(** * A verification model of the media-downloader Telegram bot (src/bot.js)

    The bot is a single-process, event-driven Node.js program.  Its globals
    ([activeDownloadCount], [currentDownloadProcess]), the downloads
    directory and the calls made to the messaging API are collected in one
    explicit state record; every handler and callback of the source is a
    function on that state.  An asynchronous handler is cut at its
    [await]s into the pieces that run without interruption, and what the
    environment decides (the clock, how a process ends, whether a
    transmission succeeds) is an argument of the piece that meets it.

    A string is the UTF-8 encoding of the JavaScript string it stands for
    (a text without lone surrogates, as every text of a message is).
    Searching for and splitting at an ASCII text gives the same result on
    the encoding as on the string itself; [trim] and the dot of the
    command patterns know the encodings of the Unicode white space and
    line terminators.
    Console output and the [/start] and [/help] replies are left out:
    nothing below depends on them.  The time stamp of a log record is the
    text that the clock gave. *)

From stdpp Require Import base strings list gmap pretty.
From Stdlib Require Import ZArith Lia.

Open Scope string_scope.

(** ** JavaScript string operations *)

Module JsString.

(** [s.startsWith(p)] *)
Fixpoint startsWith (s p : string) {struct p} : bool :=
  match p with
  | "" => true
  | String a p' =>
      match s with
      | "" => false
      | String b s' => if Ascii.eqb a b then startsWith s' p' else false
      end
  end.

(** [s.slice(n)] for [0 <= n] *)
Fixpoint slice (n : nat) (s : string) : string :=
  match n, s with
  | O, _ => s
  | S _, "" => ""
  | S n', String _ s' => slice n' s'
  end.

(** [s.includes(p)] *)
Fixpoint includes (s p : string) : bool :=
  startsWith s p ||
  match s with
  | "" => false
  | String _ s' => includes s' p
  end.

(** The first occurrence of [sep] in [s]: the text before it and the text
    after it ([s.indexOf(sep)] and the two slices around it). *)
Fixpoint break_at (s sep : string) : option (string * string) :=
  if startsWith s sep then Some ("", slice (String.length sep) s)
  else match s with
       | "" => None
       | String c s' =>
           match break_at s' sep with
           | Some (a, b) => Some (String c a, b)
           | None => None
           end
       end.

(** [s.split(sep)] for a non-empty separator: the pieces between the
    successive, non-overlapping occurrences of [sep], found left to
    right.  Each round consumes at least one character, so
    [String.length s] rounds are enough. *)
Fixpoint split_rounds (n : nat) (s sep : string) : list string :=
  match n with
  | O => [s]
  | S n' =>
      match break_at s sep with
      | None => [s]
      | Some (a, b) => a :: split_rounds n' b sep
      end
  end.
......
__Work to complete__. Could you reproduce the data above exactly as given?

__Response to this task__.
(** * A verification model of the media-downloader Telegram bot (src/bot.js)

    The bot is a single-process, event-driven Node.js program.  Its globals
    ([activeDownloadCount], [currentDownloadProcess]), the downloads
    directory and the calls made to the messaging API are collected in one
    explicit state record; every handler and callback of the source is a
    function on that state.  An asynchronous handler is cut at its
    [await]s into the pieces that run without interruption, and what the
    environment decides (the clock, how a process ends, whether a
    transmission succeeds) is an argument of the piece that meets it.

    A string is the UTF-8 encoding of the JavaScript string it stands for
    (a text without lone surrogates, as every text of a message is).
    Searching for and splitting at an ASCII text gives the same result on
    the encoding as on the string itself; [trim] and the dot of the
    command patterns know the encodings of the Unicode white space and
    line terminators.
    Console output and the [/start] and [/help] replies are left out:
    nothing below depends on them.  The time stamp of a log record is the
    text that the clock gave. *)

From stdpp Require Import base strings list gmap pretty.
From Stdlib Require Import ZArith Lia.

Open Scope string_scope.

(** ** JavaScript string operations *)

Module JsString.

(** [s.startsWith(p)] *)
Fixpoint startsWith (s p : string) {struct p} : bool :=
  match p with
  | "" => true
  | String a p' =>
      match s with
      | "" => false
      | String b s' => if Ascii.eqb a b then startsWith s' p' else false
      end
  end.

(** [s.slice(n)] for [0 <= n] *)
Fixpoint slice (n : nat) (s : string) : string :=
  match n, s with
  | O, _ => s
  | S _, "" => ""
  | S n', String _ s' => slice n' s'
  end.

(** [s.includes(p)] *)
Fixpoint includes (s p : string) : bool :=
  startsWith s p ||
  match s with
  | "" => false
  | String _ s' => includes s' p
  end.

(** The first occurrence of [sep] in [s]: the text before it and the text
    after it ([s.indexOf(sep)] and the two slices around it). *)
Fixpoint break_at (s sep : string) : option (string * string) :=
  if startsWith s sep then Some ("", slice (String.length sep) s)
  else match s with
       | "" => None
       | String c s' =>
           match break_at s' sep with
           | Some (a, b) => Some (String c a, b)
           | None => None
           end
       end.

(** [s.split(sep)] for a non-empty separator: the pieces between the
    successive, non-overlapping occurrences of [sep], found left to
    right.  Each round consumes at least one character, so
    [String.length s] rounds are enough. *)
Fixpoint split_rounds (n : nat) (s sep : string) : list string :=
  match n with
  | O => [s]
  | S n' =>
      match break_at s sep with
      | None => [s]
      | Some (a, b) => a :: split_rounds n' b sep
      end
  end.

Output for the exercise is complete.